Fernando Mollinedo C.

No podemos decir que ya estamos acostumbrados a ella, quien con su desgarradora realidad nos ha tornado insensibles ante la realidad cotidiana con sus violentos actos en nuestro entorno. Me refiero a la violencia, eje natural de la delincuencia común, organizada, desorganizada y gubernamental.

Su presencia nos impacta con sus formas de destrucción del ser humano y nos gana la confusión reaccionando visceralmente; eso reduce nuestra presencia en puntos de convivencia para evitar cualquier posibilidad de riesgo: circulan en los medios de comunicación avisos sobre el robo de niños, asaltos en la Carretera Roosevelt a señoritas adolescentes y los infaltables asaltos a mano armada.

Con lo anterior, elaboramos esquemas mentales con nuestro pensamiento y el modo de concebir y valorar la realidad, esto se reduce a una actitud: me doy cuenta que lo que ocurre, me hace saber que sigo vivo ¡qué bueno que no soy yo el muerto o el abatido a balazos! ese cuerpo degollado o desmembrado con saña. Mientras esa suerte sea para los demás, puedo sentirme feliz de estar indemne, de continuar con vida.

Surgen movimientos sociales que claman justicia, condenan la impunidad, denuncian a los corruptos de todas las líneas y alcanzan a sacudir otras conciencias; pero… no dejan de ser movimientos parciales, fragmentarios, que de forma rápida caen en el aislamiento, sobre todo cuando otros grupos se apartan y los dejan solos.

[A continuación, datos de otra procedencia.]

(* ===== verification/Isolation.v ===== *)
(** * Snapshot isolation (src/src/txn_commit.cpp, src/src/block_ops.cpp, src/src/engine_cql.cpp)

    How the store's threads use the version clock, the chunk locks and the
    history of open transactions: writes and commits take their chunks' locks,
    then a version, then load the open count, and keep the states they replace;
    a snapshot counts itself open, then reads the clock, then registers; a read
    at a snapshot copies the chunk under its shared lock, releases it, and asks
    the history.  The sessions' transactions of TxnSession sit on top: a
    statement that reads puts its chunk in the read set before it reads, a
    statement that writes changes the private copy, and COMMIT locks, validates
    and writes the targets computed from the two.  The steps of the threads
    interleave in any order.  The theorems: every read of a snapshot returns the
    chunk as of the snapshot's version, and what a transaction read is still
    current at the version it commits with.

    The clock is a number here, not a 64-bit counter: the model covers the
    executions before the counter wraps ([versions_fit] says a run of fewer than
    2^64 steps takes no version outside it; VersionClock says how far the
    ceiling on disk carries).  A version that the clock refuses, a write that a
    limit refuses under the locks and a failure before the commit point all are
    [ERollback], which a writer may take at any moment before its first chunk is
    written.

    The store is a client of the history: its theorems are proved against the
    interface [HistoryLaws], which TxnHistory implements. *)
From stdpp Require Import prelude strings gmap sorting.
From Stdlib Require Import ZArith Lia.
From S2P Require Import Prelude Vars Geometry WalReplay TxnHistory TxnDiff BlockOps TxnSession.
(* ===== verification/ChunkLoad.v ===== *)
(** * Loading a chunk (src/src/chunk_cache.cpp)

    A load reads the chunk's image, replays its WAL over it and brings the state
    to the table's schema version.  A writer cuts the tail a crash left; a
    read-only store stops at the boundary of a write that is not committed. *)
From stdpp Require Import prelude strings gmap sorting.
From Stdlib Require Import ZArith Lia.
From S2P Require Import Prelude Bits Vars Columns Schema Layout Geometry Features LittleEndian ChunkFormat WalFrame WalReplay Text Files TxnIntent ConditionalIntent TxnCommit TxnDiff.

#[local] Open Scope Z_scope.

Module ChunkLoad.
Import Schema Layout Geometry Features ChunkFormat WalFrame WalReplay Files TxnIntent TxnDiff.

Section Load.
Context (g : Geometry) (store_id : bytes) (features : FeatureFlags) (coord : ChunkCoord).

Record LoadedChunkPayload := {
  ld_payload : bytes;
  ld_presence_bitmap : bytes;
  ld_schema_version : Z;
  ld_revision : Z;
  ld_commit_time_ms : Z;
  ld_wal_bytes : Z;
  ld_deferred_wal_compaction : bool;
  ld_wal_header_written : bool;
  ld_vars : Vars.ChunkVars
}.

Definition EmptyPayload : bytes := zeros (ChunkPayloadBytes g).
Definition EmptyPresenceBitmap : bytes := zeros (ChunkPresenceBitmapBytes g).
(** A generation that was observed again shows that nothing changed in between. *)
Lemma stable_generation t ks gen t' ks' : StableSnapshotGeneration world_at generation_path record_required t ks = (Got (Some gen), t', ks') ->
  exists u, (t <= u <= t')%nat /\ has (wd_counter (world_at u)) kGenerationOdd = false /\ gen = (session, wd_counter (world_at u)).
Proof using Hsession Hrecord.
  intros H. unfold StableSnapshotGeneration, caught in H.
  match type of H with (match ?m t ks with _ => _ end) = _ => assert (m t ks = (Got (Some gen), t', ks')) as H' by (by destruct (m t ks) as [[[z| |e] t2] ks2]) end.
  apply bind_got in H' as (o & t1 & ks1 & H1 & H'). destruct (has o.2 1) eqn:Hodd; [done|]. injection H' as -> -> <-.
  destruct (generation_observed _ _ _ _ _ _ H1 Hodd) as (u & Hu & ->). exists u. split; [lia|done].
Qed.

End Session.

End SnapshotGeneration.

Nuestro drama nacional es que cada uno vive en su refugio, en su trinchera, atrapado en su propia causa, en su organización, en su secta religiosa; por eso germina la intolerancia y hace que veamos a los que no comparten nuestra ideología y la misma visión, como seres opuestos, adversarios o en su caso, como enemigos a vencer.

Vemos cosas terribles como actos terroristas, por el uso sistemático de la violencia extrema como un medio estratégico para imponer una ideología, una religión, un régimen de organización o simplemente para hacerse de un poder y mantenerse en él.

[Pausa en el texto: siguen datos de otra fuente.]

(** C1: a transaction over several chunks is all or nothing: whatever system calls of the commit fail and whatever
    moment the process dies or power is lost at, during the commit or during any number of recoveries after it, once
    a start has completed its recovery every chunk loads as it was before the transaction, or every chunk loads as
    the transaction left it.  A commit that returned is never undone, and one that reported an error without
    saying that its outcome is unknown never appears.  The commit starts on a disk that is [ready]: the WALs of its
    chunks are synced and have no second link (a backup makes them; [replaced_wal_not_atomic] shows what is lost then),
    and every other transaction intent in the directory is a committed one.  Of a commit that died, a start may serve the chunks as the
    transaction left them and a later power loss take it back ([recovered_commit_undone]). *)
Theorem txn_commit_atomic os d : ready data_dir g version_ changes old d ->
  match Commit os d with
  | Done Applied _ d' => loads after d' /\ (forall b d2, after_starts d' b d2 -> loads after d2)
  | Done (NotApplied _ closed) _ d' => (closed = false -> loads before d') /\ (forall d2, after_starts d' true d2 -> loads before d2)
  | Done OutcomeUnknown _ d' => loads after d' /\ (forall d2, after_starts d' true d2 -> loads before d2 \/ loads after d2)
  | Threw _ _ _ => False
  | Died d' => forall d2, after_starts d' true d2 -> loads before d2 \/ loads after d2
  end.
Proof.
  intros Hr. pose proof (commit_then_starts data_dir g current_pid IsProcessAlive TmpArtifactAgeMs barrier_durability_floor
    version_ changes suffix1 suffix2 suffix3 old Hsetup os d Hr) as H.
  pose proof loads_before as Hb. pose proof loads_after as Ha.
  destruct (Commit os d) as [[| |e closed] os' d'|e os' d'|d']; [| | |done|].
  - destruct H as [H1 H2]. split; [by apply Ha|]. intros b d2 Hs. eapply Ha, H2, Hs.
  - destruct H as [H1 H2]. split; [by apply Ha|]. intros d2 Hs. destruct (H2 d2 Hs); auto.
  - destruct H as [H1 H2]. split; [auto|]. intros d2 Hs. by apply Hb, H2.
  - intros d2 Hs. destruct (H d2 Hs); auto.
Qed.

(** C6: recovery always gets there: after a commit and any number of starts that ended anywhere, of which power losses
    may have undone what was not synced, a start in which no call fails completes its recovery; then no transaction
    intent is left in the directory, and every chunk loads as it was before the transaction or every chunk as the
    transaction left it.  As for the commit, the WALs of the chunks are synced and have no second link and the other
    intents in the directory are committed ones ([ready]). *)
Theorem txn_recovery_completes os b d d1 d2 : ready data_dir g version_ changes old d -> after_starts (disk_of (Commit os d)) b d1 -> restart d1 d2 ->
  exists d3, Recover [] d2 = Done tt [] d3 /\ (forall n, IsTxnIntentFileName n = true -> names d3 !! (ConditionalIntentDirectory data_dir, n) = None) /\
    (loads before d3 \/ loads after d3).
Proof.
  intros H1 H2 H3. destruct (recovery_ends data_dir g current_pid IsProcessAlive TmpArtifactAgeMs barrier_durability_floor
    version_ changes suffix1 suffix2 suffix3 old Hsetup os b d d1 d2 H1 H2 H3) as (d3 & E & Hgone & Hd3).
  exists d3. split; [done|]. split; [done|]. destruct Hd3 as [Hd3|Hd3]; [left; by apply loads_before|right; by apply loads_after].
Qed.

(** ** Read-only stores *)

Abbreviation intent_dir := (ConditionalIntentDirectory data_dir).
Abbreviation ip := (intent_path data_dir version_).
Abbreviation rb := (rollback_record version_ changes).

Lemma intents_spec d b : b ∈ intents_of intent_dir d <-> exists n, IsTxnIntentFileName n = true /\ content d (intent_dir, n) = Some b.
Proof.
  unfold intents_of. rewrite list_elem_of_omap. split.
  - intros (n & Hn & E). rewrite merge_sort_Permutation in Hn. apply list_elem_of_filter in Hn as [Hn _]. exists n. split; [by apply Is_true_true|done].
  - intros (n & Hn & E). exists n. split; [|done]. rewrite merge_sort_Permutation. apply list_elem_of_filter. split; [by apply Is_true_true|]. apply listing_spec.
    unfold content in E. apply fmap_Some in E as (f & E & _). by exists f.
Qed.

(** The entries of the intent for a chunk the transaction changes. *)
Lemma own_boundary c b : c ∈ changes -> b = None \/ b = Some (boundary c) ->
  fold_left (EntryBoundary (change_coord c)) (intent_entries (intent_of version_ changes kRollback)) b = Some (boundary c).
Proof.
  pose proof (setup_coords _ _ _ Hsetup) as Hnd. cbn [intent_of intent_entries]. revert Hnd. set (entry c' := {| entry_coord := change_coord c'; wal_boundary := boundary c' |}).
  assert (forall cs b, change_coord c ∉ map change_coord cs -> fold_left (EntryBoundary (change_coord c)) (map entry cs) b = b) as Hskip.
  { clear. intros cs. induction cs as [|c2 cs IH]; intros b Hn; [done|]. cbn [map fold_left] in *. rewrite not_elem_of_cons in Hn. destruct Hn as [Hn1 Hn2].
    unfold EntryBoundary at 2. cbn [entry entry_coord]. rewrite bool_decide_false by (by intros E). by apply IH. }
  enough (forall cs b, NoDup (map change_coord cs) -> c ∈ cs -> b = None \/ b = Some (boundary c) -> fold_left (EntryBoundary (change_coord c)) (map entry cs) b = Some (boundary c)) as H by eauto.
  clear b. intros cs. induction cs as [|c' cs IH]; intros b Hnd Hc Hb; [by apply elem_of_nil in Hc|]. cbn [map fold_left] in *. apply NoDup_cons in Hnd as [Hn Hnd].
  unfold EntryBoundary at 2. cbn [entry entry_coord wal_boundary]. apply elem_of_cons in Hc as [<-|Hc].
  - rewrite bool_decide_true, Hskip by done. destruct Hb as [->| ->]; cbn; f_equal; lia.
  - rewrite bool_decide_false; [by apply IH|]. intros E. apply Hn. rewrite E. by apply list_elem_of_fmap_2.
Qed.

La oleada de muerte y horror que no cesa en contra de la población civil por parte de los gobernantes delincuentes y los poderes paralelos al amparo de la impunidad, puede designarse como barbarie; sin embargo, todo lo sucedido (La Línea, el IGSS, las medicinas) no logró meter a toda la sociedad en un solo movimiento de indignación y protesta, de exigencia de justicia y rendición de cuentas.

La sociedad en mayor o menor grado condenó los actos ilícitos de los corruptos ahora entabicados, pero toda esa fuerza se quedó aislada pues la gente ya no acude a los espacios públicos cuando la tragedia es de otros. Hemos olvidado algo crucial: somos parte indisoluble de un contexto específico además de individuos, seres sociales, entes históricos a quienes afecta de un modo u otro lo que sucede en el país.

Cuando alguien cae asesinado, es secuestrado o lo “esfuman”, los que sobrevivimos y estamos atrincherados perdemos algo sustancial: el valor. Y los que protestan y exigen derechos en las calles siempre son los otros: hasta que nos toque.